# Impact of a Zis-2 equipped Panzer III



## wiking85 (Aug 3, 2015)

What if after encountering the Zis-2 and T-34/Kv-1 in 1941 the Germans opted not to go for the 50mm L60 gun for the Panzer III, rather the 57mm L73 gun the captured from the Soviets that they opt to make themselves? Its armor penetration was better than the F34 Soviet T-34 gun and could even penetrate the Tiger's armor. It should fit on the existing Pz III turret ring if that could handle the 75mm L24. 
https://en.wikipedia.org/wiki/57_mm_anti-tank_gun_M1943_(ZiS-2)


----------



## davebender (Aug 3, 2015)

They wanted a 75mm main gun which fired a far more effective HE shell then the Zis-2 cannon. 7.5cm KwK 40 cannon fit German requirements perfectly.


----------



## Shortround6 (Aug 3, 2015)

wiking85 said:


> What if after encountering the Zis-2 and T-34/Kv-1 in 1941 the Germans opted not to go for the 50mm L60 gun for the Panzer III, rather the 57mm L73 gun the captured from the Soviets that they opt to make themselves? Its armor penetration was better than the F34 Soviet T-34 gun and could even penetrate the Tiger's armor. It should fit on the existing Pz III turret ring if that could handle the 75mm L24.
> https://en.wikipedia.org/wiki/57_mm_anti-tank_gun_M1943_(ZiS-2)

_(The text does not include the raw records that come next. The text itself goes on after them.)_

Definition sorted_by (cmp : offer -> offer -> Z) (elements : list offer)
    : list offer :=
  foldr (sort_insert cmp) [] elements.

(** [arr.sort(cmp)] sorts [arr] in place and returns the same reference. *)
Definition array_sort (cmp : offer -> offer -> Z) (ref : nat) : prog nat :=
  elements <- array_read ref ;;
  array_write ref (sorted_by cmp elements) ;;;
  ret ref.

(** ** loadUpsellOffersCache *)

(** The answer of [pool.query]: the promise resolves with the rows or is
    rejected with an error. *)
Inductive query_outcome : Type :=
| resolves (rows : list offer)
| rejects (message : string).

(** [await pool.query(...)] followed by [result.rows]: the driver hands over
    a new array, or the [await] throws. *)
Definition pool_query (answer : query_outcome) : prog nat :=
  match answer with
  | resolves rows => array_new rows
  | rejects message => throw message
  end.

(** What the database answers to
    [SELECT * FROM upsell_offers ORDER BY topup_rb]: the rows of the table,
    by ascending [topup_rb]; the order among equal keys is the database's. *)
Definition select_order_by_topup_rb (table rows : list offer) : Prop :=
  Permutation table rows /\
  StronglySorted (fun a b => topup_rb a <= topup_rb b) rows.

Definition loadUpsellOffersCache (answer : query_outcome) : prog unit :=
  try_catch
    (rows <- pool_query answer ;;
     assign_upsellOffersCache (Some rows) ;;;
     cached <- read_upsellOffersCache ;;
     match cached with
     | Some ref =>
         elements <- array_read ref ;;
         console_write (log_loaded (length elements))
     | None => throw "TypeError"
     end)
    (fun message => console_write (log_failed message)).

(** ** calculateCustomTizo *)

(** The two local variables of the converter. *)
Record locals : Type := {
  totalTizo : Z;
  remaining : Z
}.

(** Step 1: [Math.floor(remaining / 600)] times the 600-Rb base. On
    integers [Math.floor(x / 600)] is [Z.div], which rounds down, and [%] is
    [Z.rem], which takes the sign of the dividend. Here and in the other
    steps the integers are computed exactly; [Number.base_step] and its
    companions round as the doubles of JavaScript do. *)
Definition base_step (amountRb : Z) : locals :=
  let base600Count := amountRb / 600 in
  if 0 <? base600Count
  then {| totalTizo := 0 + base600Count * 1200;
          remaining := Z.rem amountRb 600 |}
  else {| totalTizo := 0; remaining := amountRb |}.

(** The test and the body of [while (remaining >= offer.topup_rb)]. *)
Definition while_test (o : offer) (s : locals) : bool :=
  topup_rb o <=? remaining s.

Actually the Soviet 57mm has a _lot_ more recoil than the German 75mm L24. Recoil being proportional to the weight of the shot times the muzzle velocity *plus* the weight of the propellant times the velocity of the escaping gas. A heavy gun does cut down on the recoil load but very high velocity guns use a _lot_ of propellant. Muzzle brakes _could_ be good for up to 30% reduction in recoil forces _at that time_
A British 6pdr was roughly 30% more powerful than the German 50mm/L60. The Russian Zis-2 gun fired similar weight projectiles to the 6pdr but at higher velocities. Like 20% better than the _best_ of the 6pdr numbers for similar weight projectiles. To do that it burned about 30% more propellant. (about 1.45kg of propellant total). A 50mm/L60 used 882 grams of propellant behind the 'normal" AP shot.


----------



## wiking85 (Aug 3, 2015)

Shortround6 said:


> Actually the Soviet 57mm has a _lot_ more recoil than the German 75mm L24. Recoil being proportional to the weight of the shot times the muzzle velocity *plus* the weight of the propellant times the velocity of the escaping gas. A heavy gun does cut down on the recoil load but very high velocity guns use a _lot_ of propellant. Muzzle brakes _could_ be good for up to 30% reduction in recoil forces _at that time_
> A British 6pdr was roughly 30% more powerful than the German 50mm/L60. The Russian Zis-2 gun fired similar weight projectiles to the 6pdr but at higher velocities. Like 20% better than the _best_ of the 6pdr numbers for similar weight projectiles. To do that it burned about 30% more propellant. (about 1.45kg of propellant total). A 50mm/L60 used 882 grams of propellant behind the 'normal" AP shot.


Good to know, thanks


----------



## fastmongrel (Aug 4, 2015)

Would it fit into a PzIII its a big old lump of gun it looks much bigger than a British 6pdr 57mm/75mm QF and the US 75mm M3.


----------



## Shortround6 (Aug 4, 2015)

The Barrel is certainly longer. 

Basically, if you could fit the Zis-2 you could fit the 76mm Zis-3, however the supply of replacement tank commanders might get a bit difficult. 

Tank guns generally had much shorter recoil than towed guns even if they used the same ammo. Different hydraulic cylinders, buffers, recuperaters. A towed gun could have the breech block recoiling right through the tank commander if you just "stuck' it in the front of the turret. The shorter recoil distance increases the peak recoil load. 
Granted the Germans _could_ design and build a different recoil system but you are getting into a gun of such power that it is almost a 75mm/L43 in size and weight.


----------